◆ Requirement
For the entries below, the result should be an exact transcription of the lines from the one with "Import GoString." up to and including the one with "[ast.Container], which carries", and only those.

◆ Records for this exercise
(** * go-term-markdown: the terminal renderer of a parsed markdown tree

    A shallow embedding of [renderer.go] and [options.go]: the Go strings the
    renderer manipulates, the markdown tree of the [ast] package, the
    [renderer] struct, [RenderNode] with its helpers, and the tree walk that
    drives it; followed by the properties of the specification. *)

From Stdlib Require Import String Ascii.
From Stdlib Require DecimalString.
From Stdlib Require Import ZArith List Bool Lia.
Import ListNotations.
Open Scope Z_scope.

(** ** Go strings

    A Go string is modelled by the sequence of runes (Unicode code points)
    that a [range] loop reads from it; this is the view [unicode.IsSpace] and
    the [strings.Trim*Func] family work on.  The model therefore speaks of
    valid UTF-8 text; a line feed is one byte and one rune, so splitting at
    line feeds is the same in both views. *)
Module GoString.

Definition rune := Z.
Definition gostring := list rune.

Definition LF : rune := 10.
Definition SP : rune := 32.

(** A literal of the source, given by its ASCII characters. *)
Definition str (s : String.string) : gostring :=
  map (fun a => Z.of_nat (Ascii.nat_of_ascii a))
    (String.list_ascii_of_string s).
Arguments str s%_string.

Definition streq (a b : gostring) : bool :=
  if list_eq_dec Z.eq_dec a b then true else false.

(** [unicode.IsSpace]: the Latin-1 switch, then the White_Space table. *)
Definition IsSpace (r : rune) : bool :=
  if (0 <=? r) && (r <=? 255) then
    (r =? 9) || (r =? 10) || (r =? 11) || (r =? 12) || (r =? 13)
    || (r =? 32) || (r =? 133) || (r =? 160)
  else
    (r =? 5760)
    || ((8192 <=? r) && (r <=? 8202))
    || (r =? 8232) || (r =? 8233) || (r =? 8239) || (r =? 8287)
    || (r =? 12288).

(** [strings.TrimLeftFunc], [strings.TrimRightFunc], [strings.TrimFunc]. *)
Fixpoint TrimLeftFunc (f : rune -> bool) (s : gostring) : gostring :=
  match s with
  | [] => []
  | r :: s' => if f r then TrimLeftFunc f s' else s
  end.

Definition TrimRightFunc (f : rune -> bool) (s : gostring) : gostring :=
  rev (TrimLeftFunc f (rev s)).

Definition TrimFunc (f : rune -> bool) (s : gostring) : gostring :=
  TrimRightFunc f (TrimLeftFunc f s).

(** [strings.TrimSpace]. *)
Definition TrimSpace (s : gostring) : gostring := TrimFunc IsSpace s.

(** [strings.TrimRight(s, "\n")]: the cutset holds the line feed only. *)
Definition TrimRightLF (s : gostring) : gostring :=
  TrimRightFunc (fun r => r =? LF) s.

(** [strings.Split(s, sep)] for a separator of one rune. *)
Fixpoint Split (s : gostring) (sep : rune) : list gostring :=
  match s with
  | [] => [[]]
  | r :: s' =>
      if r =? sep then [] :: Split s' sep
      else match Split s' sep with
           | l :: ls => (r :: l) :: ls
           | [] => [[r]]
           end
  end.

(** [strings.Join]. *)
Fixpoint Join (elems : list gostring) (sep : gostring) : gostring :=
  match elems with
  | [] => []
  | [e] => e
  | e :: rest => e ++ sep ++ Join rest sep
  end.

(** [strings.ReplaceAll(s, "\n", "")]: every line feed is dropped. *)
Definition RemoveAllLF (s : gostring) : gostring :=
  filter (fun r => negb (r =? LF)) s.

(** [strings.Repeat(s, count)] panics on a negative count. *)
Definition Repeat (s : gostring) (count : Z) : option gostring :=
  if count <? 0 then None
  else Some (concat (repeat s (Z.to_nat count))).

(** The decimal text of an integer, as [%d] prints it. *)
Definition Itoa (n : Z) : gostring :=
  str (DecimalString.NilZero.string_of_int (Z.to_int n)).

End GoString.
Import GoString.

(** ** [removeLineBreak] *)

(** The [for i, l := range lines] loop: element [i] is replaced by a value
    computed from its index and its old content. *)
Fixpoint mapi_from {A B : Type} (f : nat -> A -> B) (i : nat) (l : list A)
  : list B :=
  match l with
  | [] => []
  | x :: l' => f i x :: mapi_from f (S i) l'
  end.

Definition trimLine (n i : nat) (l : gostring) : gostring :=
  if Nat.eqb i 0 then TrimRightFunc IsSpace l
  else if Nat.eqb i (n - 1) then TrimLeftFunc IsSpace l
  else TrimFunc IsSpace l.

Definition removeLineBreak (text : gostring) : gostring :=
  let lines := Split text LF in
  if (length lines <=? 1)%nat then text
  else Join (mapi_from (trimLine (length lines)) 0%nat lines) [SP].





(** ** Go integers: [int] is 64 bits wide and wraps around. *)
Definition wrap_int (z : Z) : Z := (z + 2 ^ 63) mod 2 ^ 64 - 2 ^ 63.
Definition int_add (a b : Z) : Z := wrap_int (a + b).
Definition int_sub (a b : Z) : Z := wrap_int (a - b).
Definition is_int (z : Z) : Prop := - 2 ^ 63 <= z < 2 ^ 63.

(** ** The markdown tree (package [ast] of gomarkdown)

    Every node type embeds either [ast.Leaf], which carries a [Literal], or
    [ast.Container], which carries [Children].  [OtherLeaf] and
    [OtherContainer] stand for the node types of the package that
    [RenderNode] has no case for (math, captions, footnotes, ...). *)
Module ast.

Definition ListTypeOrdered : Z := 1.
Definition ListTypeDefinition : Z := 2.
Definition ListTypeTerm : Z := 4.

Definition TableAlignmentLeft : Z := 1.
Definition TableAlignmentRight : Z := 2.
Definition TableAlignmentCenter : Z := 3.

Inductive LeafKind : Type :=
| Text | HorizontalRule | HTMLBlock | CodeBlock
| Softbreak | Hardbreak | Code | HTMLSpan | OtherLeaf.

Inductive ContainerKind : Type :=
| Document | BlockQuote | List
| ListItem (ListFlags : Z)
| Paragraph
| Heading (Level : Z)
| Emph | Strong | Del
| Link (Destination Title : gostring)
| Image (Destination Title : gostring)
| Table
| TableCell (IsHeader : bool) (Align : Z)
| TableHeader | TableBody | TableFooter | TableRow
| OtherContainer.

#[warnings="-register-all"]
Inductive Node : Type :=
| Leaf (k : LeafKind) (Literal : gostring)
| Container (k : ContainerKind) (Children : list Node).

Inductive WalkStatus : Type := GoToNext | SkipChildren | Terminate.

(** A node is reached through its parents: each step up records the
    parent and the position of the child among the parent's children.
    This is what the [Parent] pointer and pointer equality give in Go. *)
Definition Path : Type := list (Node * nat).

Record Cursor : Type := { self : Node; path : Path }.

Definition GetChildren (n : Node) : list Node :=
  match n with
  | Leaf _ _ => []
  | Container _ cs => cs
  end.

Definition AsLeaf (n : Node) : option gostring :=
  match n with
  | Leaf _ lit => Some lit
  | Container _ _ => None
  end.

Definition GetFirstChild (n : Node) : option Node :=
  hd_error (GetChildren n).

Definition GetParent (c : Cursor) : option Cursor :=
  match path c with
  | [] => None
  | (p, _) :: up => Some {| self := p; path := up |}
  end.

(** [ast.GetNextNode]: the sibling that follows, if any. *)
Definition GetNextNode (c : Cursor) : option Node :=
  match path c with
  | [] => None
  | (p, i) :: _ => nth_error (GetChildren p) (S i)
  end.

End ast.
Import ast.

(** ** Collaborators

    [renderer.go] calls into other files of the package and into other
    packages.  Each of them is an interface here; the properties below hold
    for every implementation. *)

(** The escape codes and colour functions of [colors.go]. *)
Module colors.
Class ops : Type := {
  boldOn : gostring;
  italicOn : gostring;
  italicOff : gostring;
  crossedOutOn : gostring;
  crossedOutOff : gostring;
  greenOn : gostring;
  resetAll : gostring;
  colorOff : gostring;
  Green : gostring -> gostring;
  GreenBold : gostring -> gostring;
  Blue : gostring -> gostring;
  BlueBgItalic : gostring -> gostring;
  Red : gostring -> gostring;
  shade : list (gostring -> gostring) -> Z -> gostring -> gostring;
  defaultHeadingShades : list (gostring -> gostring);
  defaultQuoteShades : list (gostring -> gostring)
}.
End colors.

(** Package [text] (go-term-text): wrapping, visual length and the escape
    state.  [set_Bold] is the assignment to the [Bold] field. *)
Module text.
Class ops : Type := {
  WrapWithPad : gostring -> Z -> gostring -> gostring;
  WrapWithPadIndent : gostring -> Z -> gostring -> gostring -> gostring;
  Len : gostring -> Z;
  EscapeState : Type;
  EscapeState_zero : EscapeState;
  Witness : EscapeState -> gostring -> EscapeState;
  set_Bold : EscapeState -> bool -> EscapeState;
  FormatString : EscapeState -> gostring
}.
End text.

(** The heading counters of [numbering.go]. *)
Module headingNumbering.
Class ops : Type := {
  t : Type;
  zero : t;
  Observe : t -> Z -> t;
  Render : t -> gostring
}.
End headingNumbering.

(** Modelled from the spec: the alignment values of the table engine
    ([tables.go] is not among the sources); [CellAlignCopyHeader] is the
    sentinel that means "inherit this column's header alignment". *)
Inductive CellAlign : Type :=
| CellAlignLeft | CellAlignRight | CellAlignCenter | CellAlignCopyHeader.

(** The table engine of [tables.go]; [Render] gives the text it writes. *)
Module tableRenderer.
Class ops : Type := {
  t : Type;
  newTableRenderer : t;
  AddHeaderCell : t -> gostring -> CellAlign -> t;
  AddBodyCell : t -> gostring -> CellAlign -> t;
  NextBodyRow : t -> t;
  Render : t -> Z -> Z -> gostring
}.
End tableRenderer.

(** ** Panics and the renderer's monad *)

Inductive PanicKind : Type :=
| NilDereference        (* method or field of a nil pointer *)
| SliceOutOfRange       (* [popPad] on an empty pad accumulator *)
| NegativeRepeatCount   (* [strings.Repeat] with a negative count *)
| UnknownNodeType       (* the [default] case of [RenderNode] *)
| BadDocument.          (* the panic that ends [shouldCleanText] *)

Inductive Result (A : Type) : Type :=
| Ok (a : A)
| Panic (p : PanicKind).
Arguments Ok {A} a.
Arguments Panic {A} p.

Section Renderer.

Context {C : colors.ops} {X : text.ops}
        {HN : headingNumbering.ops} {TR : tableRenderer.ops}.
Import colors text.

Definition shadeFmt : Type := gostring -> gostring.
Definition levelShadeFmt : Type := Z -> shadeFmt.

(** The [renderer] struct, field by field. *)
Record renderer : Type := mkRenderer {
  lineWidth : Z;
  leftPad : Z;
  padAccumulator : list gostring;
  indent : gostring;
  inlineAccumulator : gostring;
  headingNumbering : headingNumbering.t;
  headingShade : levelShadeFmt;
  blockQuoteLevel : Z;
  blockQuoteShade : levelShadeFmt;
  table : option tableRenderer.t
}.

(** What a render works on: the renderer, the bytes written to [w] so
    far, and two counters that record how often [addPad] and [popPad]
    have run (bookkeeping of the model, absent from the Go struct). *)
Record St : Type := mkSt {
  rd : renderer;
  out : gostring;
  pushes : nat;
  pops : nat
}.

Definition M (A : Type) : Type := St -> Result (A * St).

Definition ret {A} (a : A) : M A := fun s => Ok (a, s).

Definition bind {A B} (m : M A) (k : A -> M B) : M B :=
  fun s => match m s with
           | Ok (a, s') => k a s'
           | Panic p => Panic p
           end.

Definition panic {A} (p : PanicKind) : M A := fun _ => Panic p.

Definition getR : M renderer := fun s => Ok (rd s, s).

Definition modR (f : renderer -> renderer) : M unit :=
  fun s => Ok (tt, mkSt (f (rd s)) (out s) (pushes s) (pops s)).

Notation "x <- m ;; k" := (bind m (fun x => k))
  (at level 61, m at next level, right associativity).
Notation "m ;;; k" := (bind m (fun _ => k))
  (at level 61, right associativity).

(** Field assignments. *)
Definition set_padAccumulator (v : list gostring) (r : renderer) :=
  mkRenderer (lineWidth r) (leftPad r) v (indent r) (inlineAccumulator r)
    (headingNumbering r) (headingShade r) (blockQuoteLevel r)
    (blockQuoteShade r) (table r).
Definition set_indent (v : gostring) (r : renderer) :=
  mkRenderer (lineWidth r) (leftPad r) (padAccumulator r) v
    (inlineAccumulator r) (headingNumbering r) (headingShade r)
    (blockQuoteLevel r) (blockQuoteShade r) (table r).
Definition set_inlineAccumulator (v : gostring) (r : renderer) :=
  mkRenderer (lineWidth r) (leftPad r) (padAccumulator r) (indent r) v
    (headingNumbering r) (headingShade r) (blockQuoteLevel r)
    (blockQuoteShade r) (table r).
Definition set_headingNumbering (v : headingNumbering.t) (r : renderer) :=
  mkRenderer (lineWidth r) (leftPad r) (padAccumulator r) (indent r)
    (inlineAccumulator r) v (headingShade r) (blockQuoteLevel r)
    (blockQuoteShade r) (table r).
Definition set_headingShade (v : levelShadeFmt) (r : renderer) :=
  mkRenderer (lineWidth r) (leftPad r) (padAccumulator r) (indent r)
    (inlineAccumulator r) (headingNumbering r) v (blockQuoteLevel r)
    (blockQuoteShade r) (table r).
Definition set_blockQuoteLevel (v : Z) (r : renderer) :=
  mkRenderer (lineWidth r) (leftPad r) (padAccumulator r) (indent r)
    (inlineAccumulator r) (headingNumbering r) (headingShade r) v
    (blockQuoteShade r) (table r).
Definition set_blockQuoteShade (v : levelShadeFmt) (r : renderer) :=
  mkRenderer (lineWidth r) (leftPad r) (padAccumulator r) (indent r)
    (inlineAccumulator r) (headingNumbering r) (headingShade r)
    (blockQuoteLevel r) v (table r).
Definition set_table (v : option tableRenderer.t) (r : renderer) :=
  mkRenderer (lineWidth r) (leftPad r) (padAccumulator r) (indent r)
    (inlineAccumulator r) (headingNumbering r) (headingShade r)
    (blockQuoteLevel r) (blockQuoteShade r) v.

(** [r.inlineAccumulator.WriteString], [.String()] and [.Reset()]. *)
Definition WriteString (s : gostring) : M unit :=
  modR (fun r => set_inlineAccumulator (inlineAccumulator r ++ s) r).

Definition drainAccumulator : M gostring :=
  r <- getR ;;
  modR (set_inlineAccumulator []) ;;;
  ret (inlineAccumulator r).

(** [fmt.Fprint(w, s)]; write errors are ignored by the source. *)
Definition Fprint (s : gostring) : M unit :=
  fun st => Ok (tt, mkSt (rd st) (out st ++ s) (pushes st) (pops st)).
(** * More properties of the label scaler *)

Module LabelMore.
Import LabelScaler LabelScalerProps.

(** X25: the scaler keeps a label readable: for a camera at a positive
    distance, the size of the label on the screen (the font size times
    the scale factor [15 / distance]) is at least [minLabelSize], or at
    least what the largest font size, 1500, gives there; and the font
    size is never below a [labelSize] of at most 1500. *)
Theorem X25_label_readable (distance labelSize minLabelSize : R) :
  0 < distance ->
  let scaleFactor := HTML_DISTANCE_FACTOR / distance in
  Rmin minLabelSize (1500 * scaleFactor)
    <= currentFontSize distance labelSize minLabelSize * scaleFactor
  /\ (labelSize <= 1500 ->
        labelSize <= currentFontSize distance labelSize minLabelSize).
Proof.
  intros Hd. cbn zeta. unfold currentFontSize, HTML_DISTANCE_FACTOR.
  destruct (decide (distance = 0)) as [H0|_]; [lra|].
  assert (0 < 15 / distance) as Hsf by (apply Rdiv_lt_0_compat; lra).
  set (sf := 15 / distance) in *.
  destruct (Rltb (labelSize * sf) minLabelSize) eqn:Hboost.
  - apply Rltb_true in Hboost.
    assert (minLabelSize / sf * sf = minLabelSize) as Hback by (field; lra).
    assert (labelSize < minLabelSize / sf) as Hlt.
    { apply (Rmult_lt_reg_r sf); [done|]. by rewrite Hback. }
    split.
    + unfold Rmin at 2. destruct (Rle_dec 1500 (minLabelSize / sf)).
      * apply Rmin_r.
      * rewrite Hback. apply Rmin_l.
    + intros Hl. unfold Rmin. destruct (Rle_dec _ _); lra.
  - apply Rltb_false in Hboost. split; [|lra].
    etransitivity; [apply Rmin_l|done].
Qed.

Lemma X25_label_readable_witness :
  0 < 100
  /\ Rmin 8 (1500 * (HTML_DISTANCE_FACTOR / 100))
     <= currentFontSize 100 12 8 * (HTML_DISTANCE_FACTOR / 100).
Proof.
  assert (0 < 100) as Hd by lra. split; [exact Hd|].
  exact (proj1 (X25_label_readable 100 12 8 Hd)).
Defined.

End LabelMore.

(** * The colour of the task panel *)

Module PanelProps.
Import App.

Lemma hexDigit_bound c d : hexDigit c = Some d -> (d < 16)%N.
Proof.
  destruct c as [[] [] [] [] [] [] [] []]; vm_compute; intros [= <-]; reflexivity.
Qed.

Lemma hexGroups_bound hex r g b :
  hexGroups hex = Some (r, g, b) -> (r <= 255 /\ g <= 255 /\ b <= 255)%N.
Proof.
  unfold hexGroups.
  set (body := match hex with String "#" rest => rest | _ => hex end).
  destruct body as [|c1 [|c2 [|c3 [|c4 [|c5 [|c6 [|c7 rest]]]]]]]; try done.
  destruct (hexDigit c1) as [d1|] eqn:H1; [|done].
  destruct (hexDigit c2) as [d2|] eqn:H2; [|done].
  destruct (hexDigit c3) as [d3|] eqn:H3; [|done].
  destruct (hexDigit c4) as [d4|] eqn:H4; [|done].
  destruct (hexDigit c5) as [d5|] eqn:H5; [|done].
  destruct (hexDigit c6) as [d6|] eqn:H6; [|done].
  cbn [mbind option_bind]. intros [= <- <- <-].
  apply hexDigit_bound in H1, H2, H3, H4, H5, H6. lia.
Qed.

Lemma hexGroups_length hex rgb :
  hexGroups hex = Some rgb ->
  String.length hex = 6%nat
  \/ exists rest, hex = String "#" rest /\ String.length rest = 6%nat.
Proof.
  unfold hexGroups. intros H.
  assert (forall body,
            match body with
            | String c1 (String c2 (String c3 (String c4 (String c5 (String c6
                EmptyString))))) =>
                d1 ← hexDigit c1; d2 ← hexDigit c2;
                d3 ← hexDigit c3; d4 ← hexDigit c4;
                d5 ← hexDigit c5; d6 ← hexDigit c6;
                Some (16 * d1 + d2, 16 * d3 + d4, 16 * d5 + d6)%N
            | _ => None
            end = Some rgb -> String.length body = 6%nat) as Hsix.
  { intros [|c1 [|c2 [|c3 [|c4 [|c5 [|c6 [|c7 rest]]]]]]]; done. }
  destruct hex as [|c hex']; [done|].
  destruct (decide (c = "#"%char)) as [->|Hne].
  - right. exists hex'. split; [done|]. by apply Hsix.
  - left. apply Hsix.
    destruct c as [[] [] [] [] [] [] [] []]; try done.
Qed.

(** X26: [hexToRgb] always gives three decimal numbers between 0 and
    255, separated by [", "]; a leading ['#'] is optional; and a string
    that is not made of six characters after the optional ['#'] (the
    short form ["#fff"], for one) gives ["0, 0, 0"]. *)
Theorem X26_hexToRgb (hex : string) :
  (exists r g b, (r <= 255 /\ g <= 255 /\ b <= 255)%N
     /\ hexToRgb hex = pretty r +:+ ", " +:+ pretty g +:+ ", " +:+ pretty b)
  /\ (forall c rest, hex = String c rest -> c <> "#"%char ->
        hexToRgb (String "#" hex) = hexToRgb hex)
  /\ (String.length hex <> 6%nat ->
        (forall rest, hex = String "#" rest -> String.length rest <> 6%nat) ->
        hexToRgb hex = "0, 0, 0").
Proof.
  split; [|split].
  - unfold hexToRgb. destruct (hexGroups hex) as [[[r g] b]|] eqn:Hg.
    + exists r, g, b. split; [by apply (hexGroups_bound hex)|done].
    + exists 0%N, 0%N, 0%N. split; [lia|reflexivity].
  - intros c rest -> Hc. unfold hexToRgb, hexGroups.
    destruct c as [[] [] [] [] [] [] [] []]; done.
  - intros Hlen Hrest. unfold hexToRgb.
    destruct (hexGroups hex) as [rgb|] eqn:Hg; [|done].
    destruct (hexGroups_length hex rgb Hg) as [H6|(rest & -> & H6)]; [done|].
    by destruct (Hrest rest eq_refl).
Qed.
(* ===== verification/_CoqProject ===== *)
-Q . S2P
Prelude.v
Memory.v
Irq.v
Queue.v
RingView.v
Filter.v
RtcCmos.v
Pl011.v
Uart16550.v
AcpiPm.v
Pl031.v
Virtio.v
Block.v
Vsock.v
VsockInv.v
VsockStream.v
VsockFill.v
VsockDev.v
VsockSession.v
Gateway.v
Packets.v
Net.v
NetWire.v
FsWire.v
FsHost.v
FsState.v
FsDirs.v
FsNodes.v
FsOps.v
FsIo.v
FsReaddir.v
FsServer.v
FsDev.v
FsDemo.v
FsInv.v
FsCaches.v
FsTable.v
FsSafe.v
FsSafeOps.v
FsSafeIo.v
FsSafeReaddir.v
FsSafeServer.v
FsSafeDev.v
FsWorker.v
FsSpec.v
FsZeroCopy.v
FsReply.v
FsReadahead.v
VhostUser.v
Ledger.v
Vcpus.v
Guest.v
Aarch64.v
X86.v
X86Cpu.v
X86Boot.v
Config.v
Supervisor.v
Seccomp.v
Seatbelt.v
Signals.v
Cli.v
Plugins.v
Fdt.v
Teardown.v
Kick.v
Bridge.v
KickHvf.v
Console.v
Lemma zlen_nonneg {A} (l : list A) : 0 <= zlen l.
Proof. unfold zlen. lia. Qed.

Lemma zlen_take {A} (n : nat) (l : list A) : zlen (take n l) = Z.min (Z.of_nat n) (zlen l).
Proof. unfold zlen. rewrite length_take. lia. Qed.

Lemma zlen_drop {A} (n : nat) (l : list A) : zlen (drop n l) = Z.max 0 (zlen l - Z.of_nat n).
Proof. unfold zlen. rewrite length_drop. lia. Qed.

Lemma zlen_fmap {A B} (f : A -> B) (l : list A) : zlen (f <$> l) = zlen l.
Proof. unfold zlen. by rewrite length_fmap. Qed.

Lemma zlen_rev {A} (l : list A) : zlen (rev l) = zlen l.
Proof. unfold zlen. by rewrite length_rev. Qed.

Lemma zlen_replicate {A} (x : A) n : zlen (replicate n x) = Z.of_nat n.
Proof. unfold zlen. by rewrite length_replicate. Qed.

Lemma zlen_seqZ m n : 0 <= n -> zlen (seqZ m n) = n.
Proof. intros. unfold zlen. rewrite length_seqZ. lia. Qed.

Lemma zlen_0_inv {A} (l : list A) : zlen l = 0 -> l = [].
Proof. destruct l; [done|]. rewrite zlen_cons. pose proof (zlen_nonneg l). lia. Qed.

#[export] Hint Rewrite @zlen_nil @zlen_cons @zlen_app @zlen_take @zlen_drop
  @zlen_fmap @zlen_rev @zlen_replicate : hvi.
#[export] Hint Resolve zlen_nonneg : hvi.

(** Non-negativity of every length the goal mentions. *)
Ltac zlen_pos :=
  repeat match goal with
  | |- context [zlen ?l] =>
      lazymatch goal with
      | _ : 0 <= zlen l |- _ => fail
      | _ => pose proof (zlen_nonneg l)
      end
  | _ : context [zlen ?l] |- _ =>
      lazymatch goal with
      | _ : 0 <= zlen l |- _ => fail
      | _ => pose proof (zlen_nonneg l)
      end
  end.

Ltac zsimp := autorewrite with hvi in *.
Ltac zlia := zsimp; zlen_pos; unfold_uint; Z.to_euclidean_division_equations; lia.

(** Splits a boolean guard of the code into the proposition it decides. *)
Ltac bool_hyps :=
  repeat match goal with
  | H : (_ && _) = true |- _ => apply andb_true_iff in H as [? ?]
  | H : (_ || _) = false |- _ => apply orb_false_iff in H as [? ?]
  | H : negb _ = true |- _ => apply negb_true_iff in H
  | H : negb _ = false |- _ => apply negb_false_iff in H
  | H : (_ <=? _) = true |- _ => apply Z.leb_le in H
  | H : (_ <=? _) = false |- _ => apply Z.leb_gt in H
  | H : (_ <? _) = true |- _ => apply Z.ltb_lt in H
  | H : (_ <? _) = false |- _ => apply Z.ltb_ge in H
  | H : (_ =? _) = true |- _ => apply Z.eqb_eq in H
  | H : (_ =? _) = false |- _ => apply Z.eqb_neq in H
  | H : between _ _ _ = true |- _ => unfold between in H
  end.

(** Splits the guards that failed, one goal for each way they can fail. *)
Ltac bool_cases :=
  bool_hyps;
  repeat match goal with
  | H : (_ && _) = false |- _ => apply andb_false_iff in H as [H|H]; bool_hyps
  | H : (_ || _) = true |- _ => apply orb_true_iff in H as [H|H]; bool_hyps
  end.

(** Case analysis on every guard of the goal, with the guards as hypotheses. *)
Ltac guards :=
  repeat match goal with
  | |- context [if ?b then _ else _] =>
      lazymatch type of b with
      | bool => destruct b eqn:?; bool_hyps
      | _ => destruct b
      end
  end.

(** ** Checked arithmetic *)

Lemma checked_add_Some a b c : checked_add a b = Some c <-> c = a + b /\ a + b < 2 ^ 64.
Proof. unfold checked_add. guards; (split; [intros; simplify_eq; lia | intros [-> ?]; first [done | lia]]). Qed.

Lemma checked_add_small a b : a + b < 2 ^ 64 -> checked_add a b = Some (a + b).
Proof. intros. by apply checked_add_Some. Qed.

Lemma checked_sub_Some a b c : checked_sub a b = Some c <-> c = a - b /\ b <= a.
Proof. unfold checked_sub. guards; (split; [intros; simplify_eq; lia | intros [-> ?]; first [done | lia]]). Qed.

Lemma checked_mul_Some a b c : checked_mul a b = Some c <-> c = a * b /\ a * b < 2 ^ 64.
Proof. unfold checked_mul. guards; (split; [intros; simplify_eq; lia | intros [-> ?]; first [done | lia]]). Qed.

Lemma u8_range v : 0 <= u8 v < 2 ^ 8.
Proof. apply Z.mod_pos_bound. lia. Qed.
Lemma u16_range v : 0 <= u16 v < 2 ^ 16.
Proof. apply Z.mod_pos_bound. lia. Qed.
Lemma u32_range v : 0 <= u32 v < 2 ^ 32.
Proof. apply Z.mod_pos_bound. lia. Qed.
Lemma u64_range v : 0 <= u64 v < 2 ^ 64.
Proof. apply Z.mod_pos_bound. lia. Qed.

Lemma u16_small v : 0 <= v < 2 ^ 16 -> u16 v = v.
Proof. apply Z.mod_small. Qed.
Lemma u32_small v : 0 <= v < 2 ^ 32 -> u32 v = v.
Proof. apply Z.mod_small. Qed.
Lemma u64_small v : 0 <= v < 2 ^ 64 -> u64 v = v.
Proof. apply Z.mod_small. Qed.
Lemma add64_small a b : 0 <= a + b < 2 ^ 64 -> add64 a b = a + b.
Proof. apply Z.mod_small. Qed.

#[export] Hint Resolve u8_range u16_range u32_range u64_range : hvi.

(** ** Byte strings and integers *)

Lemma length_le_bytes n v : length (le_bytes n v) = n.
Proof. revert v. induction n; simpl; auto. Qed.

Lemma zlen_le_bytes n v : zlen (le_bytes n v) = Z.of_nat n.
Proof. unfold zlen. by rewrite length_le_bytes. Qed.

Lemma le_bytes_ok n v : bytes_ok (le_bytes n v).
Proof.
  revert v. induction n; intros v; constructor; [|apply IHn].
  apply Z.mod_pos_bound. lia.
Qed.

◆ Written response
Import GoString.

(** ** [removeLineBreak] *)

(** The [for i, l := range lines] loop: element [i] is replaced by a value
    computed from its index and its old content. *)
Fixpoint mapi_from {A B : Type} (f : nat -> A -> B) (i : nat) (l : list A)
  : list B :=
  match l with
  | [] => []
  | x :: l' => f i x :: mapi_from f (S i) l'
  end.

Definition trimLine (n i : nat) (l : gostring) : gostring :=
  if Nat.eqb i 0 then TrimRightFunc IsSpace l
  else if Nat.eqb i (n - 1) then TrimLeftFunc IsSpace l
  else TrimFunc IsSpace l.

Definition removeLineBreak (text : gostring) : gostring :=
  let lines := Split text LF in
  if (length lines <=? 1)%nat then text
  else Join (mapi_from (trimLine (length lines)) 0%nat lines) [SP].





(** ** Go integers: [int] is 64 bits wide and wraps around. *)
Definition wrap_int (z : Z) : Z := (z + 2 ^ 63) mod 2 ^ 64 - 2 ^ 63.
Definition int_add (a b : Z) : Z := wrap_int (a + b).
Definition int_sub (a b : Z) : Z := wrap_int (a - b).
Definition is_int (z : Z) : Prop := - 2 ^ 63 <= z < 2 ^ 63.

(** ** The markdown tree (package [ast] of gomarkdown)

    Every node type embeds either [ast.Leaf], which carries a [Literal], or
    [ast.Container], which carries [Children].  [OtherLeaf] and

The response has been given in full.